Let's take a look how it's been implemented in Java:
java.util.Arrays version 8u40-b25
2429 private static int binarySearch0(Object[] a, int fromIndex, int toIndex,
2430 Object key) {
2431 int low = fromIndex;
2432 int high = toIndex - 1;
2433
2434 while (low <= high) {
2435 int mid = (low + high) >>> 1;
2436 @SuppressWarnings("rawtypes")
2437 Comparable midVal = (Comparable)a[mid];
2438 @SuppressWarnings("unchecked")
2439 int cmp = midVal.compareTo(key);
2440
2441 if (cmp < 0)
2442 low = mid + 1;
2443 else if (cmp > 0)
2444 high = mid - 1;
2445 else
2446 return mid; // key found
2447 }
2448 return -(low + 1); // key not found.
2449 }
Thankfully, doing a binary search isn't a lot of code, but there is an operator that I am unfamiliar with - bitwise logical operators. On line 2435 you can see one of those operators getting used, that one in particular is a right bit-shift operator. I remember learning these in C and got told that you'll most likely never use it unless you're working with robotics and other low level programming stuff. So, I threw it out of my brain in space for something else, but after seeing this in action I think I will have to do some research and write about these operators in anther post. For now line 2435 is doing something like this:
int mid = (low + high) / 2;
By looking at the implementation in Java and referencing it against Wikipedia's explanation makes it easier to read. We can see that it's getting the mid point of the array and then comparing to see if the mid value matches the key and determining whether or not to go up or down the chain. It will loop through again and again getting new mid points, making it's steps quicker than iterating through one by one. And if the cmp is 0 the key is found. Without knowledge of the compareTo() method it is a little hard to understand. The compareTo() method returns the positioning difference between the comparisons from an ordered list. It will be easier to explain by example.
String word1 = "hello";
String word2 = "beatle";
String word3 = "soup";
System.out.println(word1.compareTo(word2)); // 6 because "b" is 6 times greater than "h" in the alphabet
System.out.println(word1.compareTo(word3); // -11 because "s" is 11 times lower than "h"

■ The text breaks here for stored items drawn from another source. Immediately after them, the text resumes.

(* ===== verification/DaemonTypes.v ===== *)
(** * Vocabulary of the daemon
    ([uperf-core/src/domain.rs], [uperf-api/src/contract.rs], [uperf-platform/src/lib.rs])

    What the daemon has applied so far, the texts of its errors and warnings
    (their parts, not their rendering), the observation ports it uses besides
    the actuator's, and the records it publishes about a decision. *)

From S2P Require Import Prelude Float64 Domain Text Scene Frequency ActuatorTypes.

(** ** Texts *)

Inductive part :=
| PText (s : string)
| PNum (z : Z)
| PNums (l : list Z)
| PActuator (e : ActuatorError)
| PPlatform (e : PlatformError)
| PPolicy (e : PolicyError)
| PMessage (m : message)
| PIds (l : list string)
| PWaiting (z : option Z).

Notation text := (list part).

(** The errors a text may carry are compared by their arguments. *)
#[global] Instance PlatformError_eq_dec : EqDecision PlatformError.
Proof. solve_decision. Defined.

Fixpoint ActuatorError_dec (a b : ActuatorError) {struct a} : {a = b} + {a <> b}
with msg_dec (a b : msg) {struct a} : {a = b} + {a <> b}.
Proof.
  - decide equality; first [exact (List.list_eq_dec msg_dec _ _) | apply decide, _].
  - decide equality; first [exact (ActuatorError_dec _ _) | apply decide, _].
Defined.
#[global] Instance ActuatorError_eq_dec : EqDecision ActuatorError := ActuatorError_dec.
#[global] Instance msg_eq_dec : EqDecision msg := msg_dec.

#[global] Instance ValidationIssue_eq_dec : EqDecision ValidationIssue.
Proof. solve_decision. Defined.

Fixpoint PolicyError_dec (a b : PolicyError) {struct a} : {a = b} + {a <> b}
with GovernorError_dec (a b : GovernorError) {struct a} : {a = b} + {a <> b}.
Proof.
  - decide equality; first [exact (GovernorError_dec _ _) | apply decide, _].
  - decide equality; first [exact (PolicyError_dec _ _) | apply decide, _].
Defined.
#[global] Instance PolicyError_eq_dec : EqDecision PolicyError := PolicyError_dec.
#[global] Instance GovernorError_eq_dec : EqDecision GovernorError := GovernorError_dec.

#[global] Instance part_eq_dec : EqDecision part.
Proof. solve_decision. Defined.

(** ** What has been applied *)

Record AppliedState := {
  ap_generation : Z;
  ap_frequencies : gmap string FrequencyLimits;
  ap_scalars : gmap string ScalarSettingValue;
  ap_tasks : gmap ProcessIdentity TaskPlan;
}.

(** ** Observation ports

    [RuntimePlatform] is [Clock], [ProcReader] and [OnlineCpuSource]; these are
    the methods the reconciler calls. *)
Class Environment (W : Type) := {
  monotonic_millis : W -> Z * W;
  env_list_threads : Z -> W -> (PlatformError + list Z) * W;
  env_process_identity : Z -> W -> (PlatformError + ProcessInfo) * W;
  env_online_cpus : W -> (PlatformError + CpuSet) * W;
}.

(** ** Published records *)

Record GovernorTargetStatus := {
  gt_target_id : string;
  gt_raw_load_basis_points : Z;
  gt_ema_load_basis_points : Z;
  gt_predicted_load_basis_points : Z;
  gt_selected_load_basis_points : Z;
  gt_effective_demand_basis_points : Z;
  gt_prediction_bypassed_ramp : bool;
  gt_estimated_power_mw : Z;
  gt_requested_floor_hz : Z;
  gt_selected_floor_hz : Z;
  gt_selected_cap_hz : Z;
  gt_opp_reason : string;
}.

Record GovernorDiagnosticsStatus := {
  gds_available : bool;
  gds_elapsed_ms : Z;
  gds_estimated_package_power_mw : Z;
  gds_slow_limit_power_mw : Z;
  gds_fast_limit_power_mw : Z;
  gds_effective_budget_mw : Z;
  gds_bucket_remaining_mj : Z;
  gds_bypassed_power_budget : bool;
  gds_shared_ramp_basis_points : Z;
  gds_targets : list GovernorTargetStatus;
}.

Record DecisionFrequency := { df_target_id : string; df_min_hz : Z; df_max_hz : Z }.
Record DecisionScalar := { ds_target_id : string; ds_value_json : string }.

Record DecisionTraceEntry := {
  dt_decision_id : Z;
  dt_reconcile_id : Z;
  dt_monotonic_ms : Z;
  dt_duration_us : Z;
  dt_generation : Z;
  dt_profile : string;
  dt_scene : string;
  dt_frequency_attempted : bool;
  dt_scheduler_attempted : bool;
  dt_desired_frequencies : list DecisionFrequency;
  dt_applied_frequencies : list DecisionFrequency;
  dt_success : bool;
  dt_error : text;
  dt_trigger_source : string;
  dt_trigger_monotonic_ms : Z;
  dt_verified_apply_latency_us : Z;
  dt_governor : GovernorDiagnosticsStatus;
  dt_desired_scalars : list DecisionScalar;
  dt_applied_scalars : list DecisionScalar;
}.

(** ** Input *)

(** [TouchContactId] and [InputEvent] of [uperf-platform] *)
Record TouchContactId := { tc_device : Z; tc_tracking_id : Z }.
#[global] Instance TouchContactId_eq_dec : EqDecision TouchContactId.
Proof. solve_decision. Defined.
#[global] Program Instance TouchContactId_countable : Countable TouchContactId :=
  inj_countable (fun c => (tc_device c, tc_tracking_id c))
    (fun p => Some {| tc_device := p.1; tc_tracking_id := p.2 |}) _.
Next Obligation. by intros []. Qed.

Inductive InputEvent :=
| TouchDown (contact : TouchContactId) (x y : f64)
| TouchUp (contact : TouchContactId) (x y : f64)
| InGesture (contact : TouchContactId) (distance : f64)
| Interaction (device : Z)
| Resync (device : option Z).

(** * CPU time counters ([CpuTimes] of [uperf-platform/src/lib.rs])

    Utilisation between two samples of the scheduler's tick counters. *)

Record CpuTimes := {
  ct_user : Z;
  ct_nice : Z;
  ct_system : Z;
  ct_idle : Z;
  ct_io_wait : Z;
  ct_irq : Z;
  ct_soft_irq : Z;
  ct_steal : Z;
}.

Record CpuTimeSnapshot := {
  observed_at : MonotonicMillis;
  aggregate : CpuTimes;
  snapshot_cpus : gmap CpuId CpuTimes;
}.

(** [u64::checked_sub], [u64::checked_add] *)
Definition checked_sub (a b : Z) : option Z := if a <? b then None else Some (a - b).
Definition checked_add (a b : Z) : option Z := if u64_max <? a + b then None else Some (a + b).

(** The counters in the order of the [deltas] array. *)
Definition counters (t : CpuTimes) : list Z :=
  [ct_user t; ct_nice t; ct_system t; ct_idle t; ct_io_wait t; ct_irq t; ct_soft_irq t; ct_steal t].

Fixpoint checked_sum (acc : Z) (l : list Z) : option Z :=
  match l with
  | [] => Some acc
  | x :: l => acc ← checked_add acc x; checked_sum acc l
  end.

Definition deltas (current previous : CpuTimes) : option (list Z) :=
  mapM (fun p => checked_sub p.1 p.2) (zip (counters current) (counters previous)).

Definition utilization_since (current previous : CpuTimes) : option f64 :=
  d ← deltas current previous;
  total ← checked_sum 0 d;
  idle ← checked_add (nth 3 d 0) (nth 4 d 0);
  if (total =? 0) || (total <? idle) then None
  else Some (f64_div (f64_of_Z (total - idle)) (f64_of_Z total)).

Now that we better understand the binary search method, we can notice an issue. Since we are comparing via an organised data structure, where everything is already sorted in order, running this method on an array which is not sorted will cause issues and not work. Thus, an array must be sorted before use with binary search.
Ensure your array is sorted in order before using binary search
JavaScript implementation
Understanding Java's implementation we can translate it across to JavaScript.
function binarySearch(list, key) {
let low = 0;
let high = list.length - 1;
while (low <= high) {
const mid = (low + high) >>> 1;
const midVal = list[mid];
const cmp = midVal.localeCompare(key);
if (cmp < 0) {
low = mid + 1;
} else if (cmp > 0) {
high = mid - 1;
} else {
return mid; // key found
}
}
return -(low + 1); // key not found.
}
A successful return will return the index of the key and if it's unsuccessful it will return -1. Now we can write more efficient code in JS.
NOTE: My JS version is not a performant as the Java method as localeCompare() only returns -1,0,1 which means it's travel is much shorter than Java's. Since JS doesn't have a compareTo Java-like-method we would have to create our own to match the same performance.